== Data under study

(** * jhipster-uml: the UML Designer parser

    A shallow embedding of [UMLDesignerParser] (the parser for UML Designer
    exports) and the properties of its five phases: element classification,
    types, enumerations, classes with their fields, and associations.

    The parser walks the tree that xml2js builds from the XMI file.  An XML
    element is a JavaScript object whose [$] member holds its attributes and
    whose other members hold arrays of child elements.  An attribute that is
    absent reads as [undefined], so attribute values are [option string];
    a child array that is absent reads as [undefined] too, so child arrays
    are [option (list _)].  Every element is taken to carry its [$] object,
    as every element of an XMI export has at least an [xmi:id] or an
    [xmi:type].  Exceptions are results of a small error monad; the parser
    object ([this]) is threaded explicitly. *)

From Stdlib Require Import String Ascii List Bool Arith Lia Sorted.
Import ListNotations.
Local Open Scope string_scope.

(* ================================================================= *)
(** ** JavaScript values and strings *)

(** [!!v] for a value that is either [undefined] or a string. *)
Definition truthy (v : option string) : bool :=
  match v with
  | Some s => negb (s =? "")
  | None => false
  end.

(** [a === b] on such values. *)
Definition strictEq (a b : option string) : bool :=
  match a, b with
  | Some x, Some y => x =? y
  | None, None => true
  | _, _ => false
  end.

(** A value inside a template literal: [`${v}`]. *)
Definition interpolate (v : option string) : string :=
  match v with
  | Some s => s
  | None => "undefined"
  end.

(** Letter case.  The model covers the ASCII letters; any other character is
    left as it is. *)
Definition isLowerLetter (c : ascii) : bool :=
  ((97 <=? nat_of_ascii c) && (nat_of_ascii c <=? 122))%nat.

Definition isUpperLetter (c : ascii) : bool :=
  ((65 <=? nat_of_ascii c) && (nat_of_ascii c <=? 90))%nat.

Definition upperChar (c : ascii) : ascii :=
  if isLowerLetter c then ascii_of_nat (nat_of_ascii c - 32) else c.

====

Transcribe every record above exactly as it appears.

__Answer box__
(** * jhipster-uml: the UML Designer parser

    A shallow embedding of [UMLDesignerParser] (the parser for UML Designer
    exports) and the properties of its five phases: element classification,
    types, enumerations, classes with their fields, and associations.

    The parser walks the tree that xml2js builds from the XMI file.  An XML
    element is a JavaScript object whose [$] member holds its attributes and
    whose other members hold arrays of child elements.  An attribute that is
    absent reads as [undefined], so attribute values are [option string];
    a child array that is absent reads as [undefined] too, so child arrays
    are [option (list _)].  Every element is taken to carry its [$] object,
    as every element of an XMI export has at least an [xmi:id] or an
    [xmi:type].  Exceptions are results of a small error monad; the parser
    object ([this]) is threaded explicitly. *)

From Stdlib Require Import String Ascii List Bool Arith Lia Sorted.
Import ListNotations.
Local Open Scope string_scope.

(* ================================================================= *)
(** ** JavaScript values and strings *)

(** [!!v] for a value that is either [undefined] or a string. *)
Definition truthy (v : option string) : bool :=
  match v with
  | Some s => negb (s =? "")
  | None => false
  end.

(** [a === b] on such values. *)
Definition strictEq (a b : option string) : bool :=
  match a, b with
  | Some x, Some y => x =? y
  | None, None => true
  | _, _ => false
  end.

(** A value inside a template literal: [`${v}`]. *)
Definition interpolate (v : option string) : string :=
  match v with
  | Some s => s
  | None => "undefined"
  end.

(** Letter case.  The model covers the ASCII letters; any other character is
    left as it is. *)
Definition isLowerLetter (c : ascii) : bool :=
  ((97 <=? nat_of_ascii c) && (nat_of_ascii c <=? 122))%nat.

Definition isUpperLetter (c : ascii) : bool :=
  ((65 <=? nat_of_ascii c) && (nat_of_ascii c <=? 90))%nat.

Definition upperChar (c : ascii) : ascii :=
  if isLowerLetter c then ascii_of_nat (nat_of_ascii c - 32) else c.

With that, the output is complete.